From a resource point of view, do you see an increase in memory consumption or abnormal CPU usage? Having a Grafana dashboard output would be great to see if we're getting an OOM or something messing up with the CPU.

@bsctl and @gdurifw are also running Capsule in a production environment: do you have any other insight to share to debug this?

d-m commented 3 years ago
Screen Shot 2020-11-19 at 9 23 56 AM

Here's a screenshot of the dashboard from where we recreated the pods. I'll increase the log level and see what we find. Capsule has been pretty stable for the last 24 hours after recreating the pods, though.
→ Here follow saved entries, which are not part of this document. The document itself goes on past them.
(* ===== verification/DiftQueue.v ===== *)
(** * The record queue

    The ring of chunks between the emulation thread and the analysis thread
    (init_queue, dift_rec_enqueue, kick_enqptr, dift_sync, next_block and
    rec_dequeue of src/ext/dift/dift.c, with the chunk constants of dift.h).

    The two threads run as separate programs, one step per access to shared
    memory, so that every interleaving is an execution. Memory is sequentially
    consistent, which the fence before a chunk is handed over and the ordering of
    loads and of stores on the x86 host provide. The variables [sent] and [recv]
    record the words put on and taken off the queue; no step depends on them. *)

From S2P Require Import Prelude DiftState DiftPolicy DiftFlow DiftInterp.

(** ** Constants *)

Definition CHUNK_AVAILABLE : Z := 0.
Definition CHUNK_FILLING : Z := 1.
Definition CHUNK_FILLED : Z := 2.
Definition CHUNK_CONSUMING : Z := 3.

Definition CONFIG_SIZE_OF_QUEUE : Z := 16 * 1024 * 1024.
Definition SIZE_OF_CHUNK : Z := Z.shiftl 1 12.
Definition Q_CHUNKS_SIZE : Z := CONFIG_SIZE_OF_QUEUE / SIZE_OF_CHUNK.
(** [SIZE_OF_CHUNK / sizeof(uint64_t)], the words of a chunk. *)
Definition CHUNK_WORDS : Z := SIZE_OF_CHUNK / 8.

Definition SYNC_MARK : Z := REC_END_SYMBOL .| case_number REC_SYNC.
Definition BLOCK_MARK : Z := REC_END_SYMBOL .| case_number REC_BEFORE_BLOCK_BEGIN.

(** ** State *)

(** What the emulation thread still does, call by call. *)
Inductive qcmd : Type :=
| QEnq (data_in : Z)   (* dift_rec_enqueue( data_in ) *)
| QKick                (* kick_enqptr() *)
| QWait                (* wait_dift_analysis() *)
| QClear.              (* dift_thread_ok_signal = 0 *)

(** Where it is: at the next call, or inside the code that hands over a chunk:
    about to mark it filled, waiting for the next one, about to take that. *)
Inductive ppc : Type := PCmd | PFinish | PWait | PTake.

(** Where the analysis thread is: about to call rec_dequeue, waiting in
    next_block, about to take the chunk it found filled, about to load a word. *)
Inductive cpc : Type := CDeq | CWait | CGrab | CRead.

(** A pointer into [q_records] is the index of its word, NULL is [None]. *)
Record qstate : Type := QState {
  q_prog : list qcmd;
  q_ppc : ppc;
  enqptr : option Z;
  head : Z;
  prev_head : Z;
  q_cpc : cpc;
  deqptr : option Z;
  tail : Z;
  prev_tail : Z;
  in_block : bool;        (* the next word is the one interpret_dift_codes takes *)
  ok_signal : Z;          (* dift_thread_ok_signal *)
  q_chunks_flag : gmap Z Z;
  q_records : gmap Z Z;
  sent : list Z;
  recv : list Z
}.

(** A step: it moves, it finds a wait loop's condition still true, there is
    nothing left to do, or it accesses memory outside [q_records]. *)
Inductive outcome : Type :=
| Moves (s : qstate)
| Spins
| Done
| Faults.

Definition flag (flags : gmap Z Z) (i : Z) : Z := default CHUNK_AVAILABLE (flags !! i).
Definition word_at (s : qstate) (i : Z) : Z := default 0 (q_records s !! i).

(** The calls of [dift_sync]. *)
Definition dift_sync_calls (loc cntr : Z) : list qcmd :=
  map QEnq (dift_sync_words loc cntr) ++ [QKick; QWait; QClear].

Section Ring.
Context (N W : Z).

(** [((uint64_t)ptr & ~CHUNK_BITSIZEMASK) == 0]: NULL, or the start of a chunk,
    as [q_records] is aligned to a chunk. *)
Definition at_chunk (ptr : option Z) : bool :=
  match ptr with
  | None => true
  | Some i => i mod W =? 0
  end.

Definition in_records (i : Z) : bool := (0 <=? i) && (i <? N * W).

(** [init_queue], and the queue fields of [init_dift_context]. *)
Definition init_queue (prog : list qcmd) : qstate :=
  QState prog PCmd (Some 0) 1 0 CDeq None 0 (N - 1) false 0
    {[0 := CHUNK_FILLING]} ∅ [] [].

(** ** The emulation thread *)

Definition with_prog (s : qstate) (p : list qcmd) (pc : ppc) (sig : Z) : qstate :=
  QState p pc (enqptr s) (head s) (prev_head s) (q_cpc s) (deqptr s) (tail s) (prev_tail s)
    (in_block s) sig (q_chunks_flag s) (q_records s) (sent s) (recv s).

Definition with_flag (s : qstate) (pc : ppc) (i v : Z) : qstate :=
  QState (q_prog s) pc (enqptr s) (head s) (prev_head s) (q_cpc s) (deqptr s) (tail s)
    (prev_tail s) (in_block s) (ok_signal s) (<[i := v]> (q_chunks_flag s)) (q_records s)
    (sent s) (recv s).

(** [*(enqptr++) = data_in], and the test for the end of the chunk. *)
Definition dift_rec_enqueue (s : qstate) (p : list qcmd) (data_in : Z) : outcome :=
  match enqptr s with
  | None => Faults
  | Some i =>
      if in_records i then
        let enqptr' := Some (i + 1) in
        Moves (QState p (if at_chunk enqptr' then PFinish else PCmd) enqptr' (head s)
                 (prev_head s) (q_cpc s) (deqptr s) (tail s) (prev_tail s) (in_block s)
                 (ok_signal s) (q_chunks_flag s) (<[i := data_in]> (q_records s))
                 (sent s ++ [data_in]) (recv s))
      else Faults
  end.

Definition kick_enqptr (s : qstate) (p : list qcmd) : outcome :=
  Moves (with_prog s p (if at_chunk (enqptr s) then PCmd else PFinish) (ok_signal s)).

(** [q_chunks_flag[head] = CHUNK_FILLING; enqptr = q_chunks_ptr[head]; ...]. *)
Definition take_chunk (s : qstate) : qstate :=
  QState (q_prog s) PCmd (Some (head s * W)) ((head s + 1) mod N) (head s) (q_cpc s) (deqptr s)
    (tail s) (prev_tail s) (in_block s) (ok_signal s)
    (<[head s := CHUNK_FILLING]> (q_chunks_flag s)) (q_records s) (sent s) (recv s).

Definition producer_step (s : qstate) : outcome :=
  match q_ppc s with
  | PCmd =>
      match q_prog s with
      | [] => Done
      | QEnq w :: p => dift_rec_enqueue s p w
      | QKick :: p => kick_enqptr s p
      | QWait :: p => if ok_signal s =? 0 then Spins else Moves (with_prog s p PCmd (ok_signal s))
      | QClear :: p => Moves (with_prog s p PCmd 0)
      end
  | PFinish => Moves (with_flag s PWait (prev_head s) CHUNK_FILLED)
  | PWait => if flag (q_chunks_flag s) (head s) =? CHUNK_AVAILABLE
             then Moves (with_prog s (q_prog s) PTake (ok_signal s)) else Spins
  | PTake => Moves (take_chunk s)
  end.

(** ** The analysis thread *)

Definition with_cpc (s : qstate) (pc : cpc) (flags : gmap Z Z) : qstate :=
  QState (q_prog s) (q_ppc s) (enqptr s) (head s) (prev_head s) pc (deqptr s) (tail s)
    (prev_tail s) (in_block s) (ok_signal s) flags (q_records s) (sent s) (recv s).

(** The last lines of [next_block]. *)
Definition grab_chunk (s : qstate) : qstate :=
  QState (q_prog s) (q_ppc s) (enqptr s) (head s) (prev_head s) CRead (Some (tail s * W))
    ((tail s + 1) mod N) (tail s) (in_block s) (ok_signal s)
    (<[tail s := CHUNK_CONSUMING]> (q_chunks_flag s)) (q_records s) (sent s) (recv s).

(** [ret = *dc->deqptr; dc->deqptr++], and what the caller does with the word:
    after a block mark the next word is taken inside interpret_dift_codes; the
    main loop answers a sync mark with the signal and drops its pointer. *)
Definition rec_dequeue (s : qstate) : outcome :=
  match deqptr s with
  | None => Faults
  | Some i =>
      if in_records i then
        let w := word_at s i in
        let sync := negb (in_block s) && (w =? SYNC_MARK) in
        Moves (QState (q_prog s) (q_ppc s) (enqptr s) (head s) (prev_head s) CDeq
                 (if sync then None else Some (i + 1)) (tail s) (prev_tail s)
                 (negb (in_block s) && (w =? BLOCK_MARK))
                 (if sync then 1 else ok_signal s) (q_chunks_flag s) (q_records s)
                 (sent s) (recv s ++ [w]))
      else Faults
  end.

Definition consumer_step (s : qstate) : outcome :=
  match q_cpc s with
  | CDeq => if at_chunk (deqptr s)
            then Moves (with_cpc s CWait (<[prev_tail s := CHUNK_AVAILABLE]> (q_chunks_flag s)))
            else Moves (with_cpc s CRead (q_chunks_flag s))
  | CWait => if flag (q_chunks_flag s) (tail s) =? CHUNK_FILLED
             then Moves (with_cpc s CGrab (q_chunks_flag s)) else Spins
  | CGrab => Moves (grab_chunk s)
  | CRead => rec_dequeue s
  end.

(** Either thread moves. *)
Inductive qstep : qstate -> qstate -> Prop :=
| step_producer s s' : producer_step s = Moves s' -> qstep s s'
| step_consumer s s' : consumer_step s = Moves s' -> qstep s s'.

(** The queue once the analysis thread has entered its first wait. *)
Definition queue_started (prog : list qcmd) : qstate :=
  with_cpc (init_queue prog) CWait (<[N - 1 := CHUNK_AVAILABLE]> {[0 := CHUNK_FILLING]}).
End Ring.

(** ** Framed programs

    A sync mark is the last word before a kick, the wait and the reset of the
    signal; the word after a block mark is never read as a mark. *)

Fixpoint framed (inner : bool) (p : list qcmd) : bool :=
  match p with
  | [] => true
  | QEnq w :: p' =>
      if inner then framed false p'
      else if w =? SYNC_MARK then
        match p' with
        | QKick :: QWait :: QClear :: p'' => framed false p''
        | _ => false
        end
      else framed (w =? BLOCK_MARK) p'
  | _ => false
  end.

(** Reading [ws] from the given mode: the mode afterwards, and whether the last
    word was a sync mark; [None] if a sync mark has words after it. *)
Fixpoint scan (inner : bool) (ws : list Z) : option (bool * bool) :=
  match ws with
  | [] => Some (inner, false)
  | w :: ws' =>
      if inner then scan false ws'
      else if w =? SYNC_MARK then (if decide (ws' = []) then Some (false, true) else None)
      else scan (w =? BLOCK_MARK) ws'
  end.

(** ** The invariant

    Chunks have sequence numbers; number [k] lives in slot [k mod N]. [taken] chunks
    were taken by the analysis thread, the last of them is still [held] or was
    given back; [rest] is what it has not read of it. [chunks] are filled and
    waiting, and the emulation thread is filling [cur]. *)

Record ghost : Type := Ghost {
  taken : Z;
  held : bool;
  rest : list Z;
  chunks : list (list Z);
  cur : list Z
}.

Definition unread (h : ghost) : list Z := rest h ++ concat (chunks h) ++ cur h.
(** The first chunk in use, and the one being filled. *)
Definition first_used (h : ghost) : Z := if held h then taken h - 1 else taken h.
Definition filling (h : ghost) : Z := taken h + Z.of_nat (length (chunks h)).

(** The emulation thread is past the sync mark and has not reset the signal. *)
Definition syncing (p : list qcmd) : bool :=
  match p with
  | QKick :: _ | QWait :: _ | QClear :: _ => true
  | _ => false
  end.

(** The emulation thread owns a chunk, except between two of them. *)
Definition owns (pc : ppc) : bool := match pc with PCmd | PFinish => true | _ => false end.

Section Inv.
Context (N W : Z).

Definition slot (k : Z) : Z := k mod N.

(** The words [ws] are stored from word [off] of chunk [k] on. *)
Definition stored (m : gmap Z Z) (k off : Z) (ws : list Z) : Prop :=
  forall (i : nat) w, ws !! i = Some w -> m !! (slot k * W + off + Z.of_nat i) = Some w.

Definition flags_ok (s : qstate) (h : ghost) : Prop :=
  (held h = true -> flag (q_chunks_flag s) (slot (taken h - 1)) = CHUNK_CONSUMING) /\
  (forall k, taken h <= k < filling h -> flag (q_chunks_flag s) (slot k) = CHUNK_FILLED) /\
  (owns (q_ppc s) = true -> flag (q_chunks_flag s) (slot (filling h)) = CHUNK_FILLING) /\
  (forall k, (if owns (q_ppc s) then filling h + 1 else filling h) <= k < first_used h + N ->
     flag (q_chunks_flag s) (slot k) = CHUNK_AVAILABLE).

Definition producer_ok (s : qstate) (h : ghost) : Prop :=
  match q_ppc s with
  | PCmd => enqptr s = Some (slot (filling h) * W + Z.of_nat (length (cur h))) /\
            Z.of_nat (length (cur h)) < W /\
            (match q_prog s with QWait :: _ => cur h = [] | _ => True end)
  | PFinish => 1 <= Z.of_nat (length (cur h)) <= W /\
               (Z.of_nat (length (cur h)) = W \/ syncing (q_prog s) = true)
  | PWait => cur h = []
  | PTake => cur h = [] /\ filling h < first_used h + N
  end /\
  (if owns (q_ppc s) then prev_head s = slot (filling h) /\ head s = slot (filling h + 1)
   else head s = slot (filling h)).

(** [off] is how far the analysis thread is in the chunk it holds. *)
Definition consumer_ok (s : qstate) (h : ghost) : Prop :=
  tail s = slot (taken h) /\ prev_tail s = slot (taken h - 1) /\
  match q_cpc s with
  | CWait => held h = false /\ rest h = []
  | CGrab => held h = false /\ rest h = [] /\ chunks h <> []
  | CDeq | CRead => held h = true /\
      (if decide (rest h = []) then q_cpc s = CDeq /\ at_chunk W (deqptr s) = true
       else exists off, deqptr s = Some (slot (taken h - 1) * W + off) /\
         0 <= off /\ off + Z.of_nat (length (rest h)) <= W /\
         (q_cpc s = CDeq -> 0 < off) /\ stored (q_records s) (taken h - 1) off (rest h) /\
         (off + Z.of_nat (length (rest h)) = W \/
          (chunks h = [] /\ cur h = [] /\ syncing (q_prog s) = true)))
  end.

(** Only the last chunk before a sync may be short. *)
Definition chunks_ok (s : qstate) (h : ghost) : Prop :=
  forall (i : nat) c, chunks h !! i = Some c ->
    stored (q_records s) (taken h + Z.of_nat i) 0 c /\ 1 <= Z.of_nat (length c) <= W /\
    (Z.of_nat (length c) = W \/
     (S i = length (chunks h) /\ cur h = [] /\ syncing (q_prog s) = true)).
prometherion commented 3 years ago

Thanks for sharing, everything seems ok at first glance.

Please, next time try to ping the /readyz and /healthz endpoint probes rather than the webhook TLS terminated port: we're expecting also a detailed report on logs about what's not working there.

d-m commented 3 years ago

Sounds good. I enabled the --zap-devel flag and will keep an eye on it and check those probes as well if it happens again. I should note that we have four clusters provisioned identically and noticed this issue on each one. Capsule has been stable on each cluster after restarting the pods yesterday.

prometherion commented 3 years ago

Hey @d-m, any news about this issue?

d-m commented 3 years ago

No it seems to have been stable after rebooting. Feel free to close and now that I have debug logs enabled I'll reply with more info if it happens again.